WHAT THE TASK ASKS → Nothing after the line containing "From Stdlib Require Import Ascii." belongs in the answer; write out exactly every line from the start of the material up to it, including it.

──────── EXERCISE DATA

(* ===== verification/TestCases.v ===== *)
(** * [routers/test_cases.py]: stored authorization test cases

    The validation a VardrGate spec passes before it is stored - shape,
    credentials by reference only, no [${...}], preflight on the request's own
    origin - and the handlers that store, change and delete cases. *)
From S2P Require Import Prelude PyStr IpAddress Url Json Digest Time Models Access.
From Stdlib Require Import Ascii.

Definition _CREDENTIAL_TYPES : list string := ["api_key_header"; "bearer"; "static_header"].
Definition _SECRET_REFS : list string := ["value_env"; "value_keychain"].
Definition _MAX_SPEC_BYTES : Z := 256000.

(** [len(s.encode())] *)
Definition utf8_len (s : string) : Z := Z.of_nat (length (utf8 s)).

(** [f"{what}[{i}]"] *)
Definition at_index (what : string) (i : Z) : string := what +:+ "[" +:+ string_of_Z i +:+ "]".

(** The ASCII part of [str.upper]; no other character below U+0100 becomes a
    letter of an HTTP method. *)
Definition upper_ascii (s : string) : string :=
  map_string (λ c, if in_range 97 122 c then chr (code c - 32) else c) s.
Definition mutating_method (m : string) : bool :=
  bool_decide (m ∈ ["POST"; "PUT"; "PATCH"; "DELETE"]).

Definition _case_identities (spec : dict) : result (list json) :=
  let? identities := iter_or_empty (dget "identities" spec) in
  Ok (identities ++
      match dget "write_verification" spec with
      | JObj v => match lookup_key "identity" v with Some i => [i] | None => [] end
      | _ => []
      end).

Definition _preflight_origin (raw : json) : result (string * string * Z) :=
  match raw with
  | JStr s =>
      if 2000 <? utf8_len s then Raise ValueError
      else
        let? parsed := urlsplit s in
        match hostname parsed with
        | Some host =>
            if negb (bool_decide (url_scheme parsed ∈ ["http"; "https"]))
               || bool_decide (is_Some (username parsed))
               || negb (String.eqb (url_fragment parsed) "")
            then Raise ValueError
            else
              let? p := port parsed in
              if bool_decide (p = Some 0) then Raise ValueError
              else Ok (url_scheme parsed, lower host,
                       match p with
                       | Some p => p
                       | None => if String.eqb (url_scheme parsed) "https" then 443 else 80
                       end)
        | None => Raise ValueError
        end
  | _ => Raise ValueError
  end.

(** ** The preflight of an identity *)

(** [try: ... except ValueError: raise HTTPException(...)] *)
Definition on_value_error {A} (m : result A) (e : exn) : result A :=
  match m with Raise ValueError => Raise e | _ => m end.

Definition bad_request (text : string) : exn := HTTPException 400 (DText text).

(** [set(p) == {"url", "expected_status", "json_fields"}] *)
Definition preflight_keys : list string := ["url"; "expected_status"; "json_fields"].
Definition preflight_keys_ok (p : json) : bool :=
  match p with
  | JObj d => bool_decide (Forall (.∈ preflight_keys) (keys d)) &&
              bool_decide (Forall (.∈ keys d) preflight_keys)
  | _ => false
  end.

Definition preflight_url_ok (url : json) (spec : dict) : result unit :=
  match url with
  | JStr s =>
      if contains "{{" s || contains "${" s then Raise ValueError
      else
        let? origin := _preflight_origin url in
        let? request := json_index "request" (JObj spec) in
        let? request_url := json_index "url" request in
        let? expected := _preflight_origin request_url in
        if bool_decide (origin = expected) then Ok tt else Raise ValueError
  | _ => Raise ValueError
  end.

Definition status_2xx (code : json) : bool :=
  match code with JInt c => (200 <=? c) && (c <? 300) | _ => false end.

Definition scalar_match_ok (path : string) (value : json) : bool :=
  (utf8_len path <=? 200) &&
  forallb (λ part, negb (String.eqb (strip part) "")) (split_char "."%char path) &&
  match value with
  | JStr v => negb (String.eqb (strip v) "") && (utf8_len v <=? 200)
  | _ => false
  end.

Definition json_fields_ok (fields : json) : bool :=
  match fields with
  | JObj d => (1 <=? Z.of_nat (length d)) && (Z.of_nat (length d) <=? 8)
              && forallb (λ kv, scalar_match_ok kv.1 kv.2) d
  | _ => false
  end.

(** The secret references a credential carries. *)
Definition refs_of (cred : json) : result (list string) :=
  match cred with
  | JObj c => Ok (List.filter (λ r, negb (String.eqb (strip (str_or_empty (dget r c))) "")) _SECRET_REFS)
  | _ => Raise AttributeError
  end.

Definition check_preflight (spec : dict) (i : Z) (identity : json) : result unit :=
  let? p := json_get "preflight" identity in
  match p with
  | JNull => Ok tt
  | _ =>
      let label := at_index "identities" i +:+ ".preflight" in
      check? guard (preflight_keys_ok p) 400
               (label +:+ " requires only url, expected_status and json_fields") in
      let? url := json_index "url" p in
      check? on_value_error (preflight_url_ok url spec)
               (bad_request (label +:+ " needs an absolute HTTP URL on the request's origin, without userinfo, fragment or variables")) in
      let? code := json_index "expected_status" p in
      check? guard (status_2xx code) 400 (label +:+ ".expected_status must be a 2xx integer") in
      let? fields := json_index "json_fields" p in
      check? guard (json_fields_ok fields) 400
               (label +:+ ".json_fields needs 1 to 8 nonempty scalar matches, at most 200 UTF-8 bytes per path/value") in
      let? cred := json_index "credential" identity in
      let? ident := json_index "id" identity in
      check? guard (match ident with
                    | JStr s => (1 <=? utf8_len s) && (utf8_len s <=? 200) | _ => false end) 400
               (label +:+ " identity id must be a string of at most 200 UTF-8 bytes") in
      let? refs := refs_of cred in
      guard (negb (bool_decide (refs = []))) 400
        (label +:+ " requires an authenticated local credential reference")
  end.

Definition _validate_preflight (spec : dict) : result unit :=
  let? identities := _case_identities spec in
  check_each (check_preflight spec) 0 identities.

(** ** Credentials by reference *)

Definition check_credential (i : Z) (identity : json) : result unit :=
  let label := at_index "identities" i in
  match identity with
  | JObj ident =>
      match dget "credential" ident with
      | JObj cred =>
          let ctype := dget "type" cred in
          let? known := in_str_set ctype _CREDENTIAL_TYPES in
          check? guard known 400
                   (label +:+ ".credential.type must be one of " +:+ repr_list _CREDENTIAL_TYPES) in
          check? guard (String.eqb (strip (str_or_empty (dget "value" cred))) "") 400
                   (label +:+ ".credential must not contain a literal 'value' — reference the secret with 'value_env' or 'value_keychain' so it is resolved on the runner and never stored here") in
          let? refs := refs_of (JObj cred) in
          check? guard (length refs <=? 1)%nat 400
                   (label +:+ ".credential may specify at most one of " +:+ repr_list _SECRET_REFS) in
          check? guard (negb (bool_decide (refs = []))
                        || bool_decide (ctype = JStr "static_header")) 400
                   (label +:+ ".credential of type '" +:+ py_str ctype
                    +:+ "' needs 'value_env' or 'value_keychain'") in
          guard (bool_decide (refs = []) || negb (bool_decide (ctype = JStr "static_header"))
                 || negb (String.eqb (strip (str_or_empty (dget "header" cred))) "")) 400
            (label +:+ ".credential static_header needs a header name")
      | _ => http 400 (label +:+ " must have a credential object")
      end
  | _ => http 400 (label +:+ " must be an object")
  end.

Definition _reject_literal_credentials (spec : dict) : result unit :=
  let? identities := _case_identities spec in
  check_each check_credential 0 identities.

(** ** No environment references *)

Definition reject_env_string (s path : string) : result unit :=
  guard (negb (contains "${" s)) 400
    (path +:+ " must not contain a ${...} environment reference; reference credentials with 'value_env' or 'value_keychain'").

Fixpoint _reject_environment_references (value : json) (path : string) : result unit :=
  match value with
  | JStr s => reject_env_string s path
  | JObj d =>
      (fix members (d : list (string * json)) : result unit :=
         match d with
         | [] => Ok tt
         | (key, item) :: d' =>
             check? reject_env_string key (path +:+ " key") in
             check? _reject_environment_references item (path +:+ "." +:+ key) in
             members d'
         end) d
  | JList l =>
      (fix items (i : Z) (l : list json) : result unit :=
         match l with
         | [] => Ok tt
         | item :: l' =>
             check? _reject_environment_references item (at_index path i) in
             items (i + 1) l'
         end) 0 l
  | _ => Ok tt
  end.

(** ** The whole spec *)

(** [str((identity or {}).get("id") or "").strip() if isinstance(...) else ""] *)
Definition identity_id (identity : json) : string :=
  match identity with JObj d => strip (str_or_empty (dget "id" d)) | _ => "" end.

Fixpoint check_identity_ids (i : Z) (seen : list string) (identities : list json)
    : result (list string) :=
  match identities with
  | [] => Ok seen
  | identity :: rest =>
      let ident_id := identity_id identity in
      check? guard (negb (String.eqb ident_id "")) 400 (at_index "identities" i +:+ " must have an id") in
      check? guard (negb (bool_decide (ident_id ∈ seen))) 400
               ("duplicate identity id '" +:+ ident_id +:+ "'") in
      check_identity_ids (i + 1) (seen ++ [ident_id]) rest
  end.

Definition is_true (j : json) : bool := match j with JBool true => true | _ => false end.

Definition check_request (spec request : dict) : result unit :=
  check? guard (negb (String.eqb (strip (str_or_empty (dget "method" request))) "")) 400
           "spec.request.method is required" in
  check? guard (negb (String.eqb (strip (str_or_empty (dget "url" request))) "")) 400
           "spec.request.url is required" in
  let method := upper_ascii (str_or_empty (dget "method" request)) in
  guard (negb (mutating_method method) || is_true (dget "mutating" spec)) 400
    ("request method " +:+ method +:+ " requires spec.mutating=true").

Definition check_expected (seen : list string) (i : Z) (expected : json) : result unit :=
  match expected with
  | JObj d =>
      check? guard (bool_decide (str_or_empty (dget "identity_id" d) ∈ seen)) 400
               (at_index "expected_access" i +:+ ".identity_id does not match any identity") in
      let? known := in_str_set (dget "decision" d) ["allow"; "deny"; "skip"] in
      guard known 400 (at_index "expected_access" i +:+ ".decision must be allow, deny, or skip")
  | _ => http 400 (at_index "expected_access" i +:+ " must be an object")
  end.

────────────────

WORKED SOLUTION →
(* ===== verification/TestCases.v ===== *)
(** * [routers/test_cases.py]: stored authorization test cases

    The validation a VardrGate spec passes before it is stored - shape,
    credentials by reference only, no [${...}], preflight on the request's own
    origin - and the handlers that store, change and delete cases. *)
From S2P Require Import Prelude PyStr IpAddress Url Json Digest Time Models Access.
From Stdlib Require Import Ascii.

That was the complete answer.